Fade back in. Shadows of branches on the grass waved over the spot once occupied by our protagonist’s silhouette, the fades to black having only teased of the film’s end. The branches swayed for several minutes until the music ended.
Susan understood what the author wanted to produce, she thought. The attritional tragedy of adult life, and finding release from this tragedy through obsession; a damaging, killing pursuit that took over the protagonist’s life, but one that offered a release nonetheless. An opt-in reality that maybe wasn’t quite as real but at least felt more fair.
I didn’t sit next to Amanda Grass again, but I admired her from a distance. I recognized what I was, that is, as far as any teenage boy recognizes what he is, which is to say, I recognized my social role within the school, the diffident outcast, and I determined to fix it to be more desirable to her. What I saw in the other boys who, I presumed, were attractive to the girls, even to girls like Amanda Grass, I believed I replicated with success, becoming boorish and barbaric. Knowing she was a lost soul, I cultivated that element of my personality too, producing a me who was simultaneously the worst of both worlds, or, as it was, the most despicable, undesirable, unpopular character I could be. I missed the mark, landed miles from the target as a self-conscious show-off who still couldn’t meet her eyes.
I wanted to be profound beneath the bravado, and wrote abstruse poetry I hoped she’d discover during classroom interactions that only ever happened in my head, and then she would see the tortured soul within of a fellow lone wolf.
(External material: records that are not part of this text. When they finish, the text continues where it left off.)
(* ===== verification/FsWrite.v ===== *)
(** [bmap] with allocation and [writei]: the bytes of a file after a write,
    the blocks of other files, and how many blocks a write logs. *)
From S2P Require Import Prelude Bytes Bio Txn Fs FsBlocks FsInode.

(** ** Definitions *)

(** The blocks that hold the free map, the inodes and the log. *)
Definition map_block (k : superblock) (b : Z) : Prop := ∃ x, 0 ≤ x < sb_size k ∧ b = BBLOCK x k.
Definition inode_block (k : superblock) (b : Z) : Prop := ∃ i, 0 ≤ i < sb_ninodes k ∧ b = IBLOCK i k.
Definition log_block (k : superblock) (b : Z) : Prop := sb_logstart k ≤ b < sb_logstart k + sb_nlog k.
Definition meta_block (k : superblock) (b : Z) : Prop := map_block k b ∨ inode_block k b ∨ log_block k b.

(** Block 0 and these blocks are marked in use; they are apart; no
    block is locked. *)
Definition disk_ok (k : superblock) (t : tstore) : Prop :=
  t_locked t = ∅ ∧ 0 ≤ sb_size k < 2 ^ 32 ∧
  (∀ b, b = 0 ∨ meta_block k b → 0 ≤ b < sb_size k → used t k b = true) ∧
  (∀ b, meta_block k b → 0 < b < sb_size k) ∧
  (∀ b, inode_block k b → ¬ map_block k b) ∧
  ∀ b, log_block k b → ¬ map_block k b ∧ ¬ inode_block k b.

(** The blocks of a file: the indirect block is number -1. *)
Definition fblk (t : tstore) (n : inode) (i : Z) : Z := if i <? 0 then addr_at n NDIRECT else blk_of t n i.

(** They are data blocks in use, and each is one block of the file. *)
Record file_wf (k : superblock) (t : tstore) (n : inode) : Prop := {
  fw_len : length (i_addrs n) = 13%nat;
  fw_data i : -1 ≤ i < MAXFILE → fblk t n i ≠ 0 →
    0 < fblk t n i < sb_size k ∧ used t k (fblk t n i) = true ∧ ¬ meta_block k (fblk t n i);
  fw_inj i j : -1 ≤ i < MAXFILE → -1 ≤ j < MAXFILE → fblk t n i ≠ 0 → fblk t n i = fblk t n j → i = j
}.

Definition set_addrs (l : list Z) (n : inode) : inode :=
  Inode (i_dev n) (i_inum n) (i_ref n) (i_lock n) (i_valid n) (i_type n) (i_major n) (i_minor n) (i_nlink n) (i_size n) l.

(** The blocks logged from [t] to [t'] are blocks of the disk outside of the log. *)
Definition logs (k : superblock) (t t' : tstore) : Prop :=
  t_log t ⊆ t_log t' ∧ ∀ b, b ∈ t_log t' → b ∈ t_log t ∨ 0 ≤ b < sb_size k ∧ ¬ log_block k b.

(** A file has got blocks, and nothing else has changed. *)
Record grown (k : superblock) (t : tstore) (n : inode) (t' : tstore) (n' : inode) : Prop := {
  gr_meta : n' = set_addrs (i_addrs n') n;
  gr_keep i : -1 ≤ i < MAXFILE → fblk t n i ≠ 0 → fblk t' n' i = fblk t n i;
  gr_new i : -1 ≤ i < MAXFILE → fblk t n i = 0 → fblk t' n' i ≠ 0 → 0 ≤ fblk t' n' i < sb_size k ∧ used t k (fblk t' n' i) = false;
  gr_used b : 0 ≤ b < sb_size k → used t k b = true → used t' k b = true;
  gr_view b : 0 < b < sb_size k → used t k b = true → ¬ map_block k b → b ≠ addr_at n NDIRECT → tview t' b = tview t b;
  gr_log : logs k t t'
}.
The poetry was usually little more than a proclamation that I liked her and that she didn’t know, which, by and large, wouldn’t do much in the grand scheme of showing her my soft and unusual center. In short, the prize I held for her was as ramshackle as the shell I’d built to contain it, and in retrospect Amanda was wise to treat it with wherever it was she’d landed on the continuum between obliviousness and contempt on any given day.
It was as I was finishing school and Amanda Grass still wasn’t interested that Liam said to me the words you can probably predict he said.
“I’ve got a girlfriend.”
Somehow I knew who it was going to be. There was a small pool of mates to choose from between our two towns, and even though I felt as though I’d decided on a diamond only I could see the beauty of, I wasn’t naive enough to believe it. Liam would, of course, desire the intelligence and nonconformity and the adult female body shape I had discovered and told not a soul about.
“She’s called Amy. Says she’s a friend of yours.”
And so on, where I humbly admitted we’d shared a couple of classes together and I was aware of who she was, and congratulated him on becoming a married man, or some other such nonsensical thing, because I was still a teenage boy and what do teenage boys say to teenage boys who get girlfriends, even when said girlfriend has been the object of distant desire for the teenage boy for such a long time?
The development team called me with the good news the week before my exams, and I skipped the lot. I used the exam period instead to ride and then trained through the winter while my peers went on to college. They’d taken Liam on board too, and he treated the culmination of his schooling with the same reckless abandon as I did.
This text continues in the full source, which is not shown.